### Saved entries
>>>

Lemma settled_with group rejected ds es y : map index es ++ map fst rejected ≡ₚ List.seq 0 (List.length group) -> acked rejected = [] ->
  Forall2 (entry_of group 0) ds es -> Forall3 settles ds es y -> group_settled group (rejected ++ y).
Proof.
  intros Hix Hrej Hm Hy. assert (Hfst : map fst y = map index es) by (clear -Hy; induction Hy as [|d e z ds es y [Hz _] _ IH]; cbn; [done|by rewrite Hz, IH]).
  split; [by rewrite map_app, Hfst, (Permutation_app_comm (map fst rejected))|]. intros i f [Hin|Hin]%in_app_or.
  - exfalso. clear -Hrej Hin. induction rejected as [|[j r] l IH]; [done|]. destruct r as [g|]; [done|]. destruct Hin as [[=]|Hin]. by apply IH.
  - clear -Hm Hy Hin. induction Hy as [|d e z ds es y [Hz Hc] _ IH]; [done|]. apply Forall2_cons in Hm as [(n & m & Hn & Hg & H1 & H2 & H3 & H4) Hm].
    destruct Hin as [->|Hin]; [|by apply IH]. cbn in Hz, Hc. exists m. subst i. rewrite Hn. destruct (Hc f eq_refl) as (C1 & C2 & C3 & C4).
    unfold fulfils. rewrite C1, C2, C3, C4. done.
Qed.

<<<

### PROBLEM TO SOLVE
All lines from the one with "split; [by rewrite" through the final line above are to be quoted exactly; quote no other line.

### ANSWER TO THE PROBLEM
  split; [by rewrite map_app, Hfst, (Permutation_app_comm (map fst rejected))|]. intros i f [Hin|Hin]%in_app_or.
  - exfalso. clear -Hrej Hin. induction rejected as [|[j r] l IH]; [done|]. destruct r as [g|]; [done|]. destruct Hin as [[=]|Hin]. by apply IH.
  - clear -Hm Hy Hin. induction Hy as [|d e z ds es y [Hz Hc] _ IH]; [done|]. apply Forall2_cons in Hm as [(n & m & Hn & Hg & H1 & H2 & H3 & H4) Hm].
    destruct Hin as [->|Hin]; [|by apply IH]. cbn in Hz, Hc. exists m. subst i. rewrite Hn. destruct (Hc f eq_refl) as (C1 & C2 & C3 & C4).
    unfold fulfils. rewrite C1, C2, C3, C4. done.
Qed.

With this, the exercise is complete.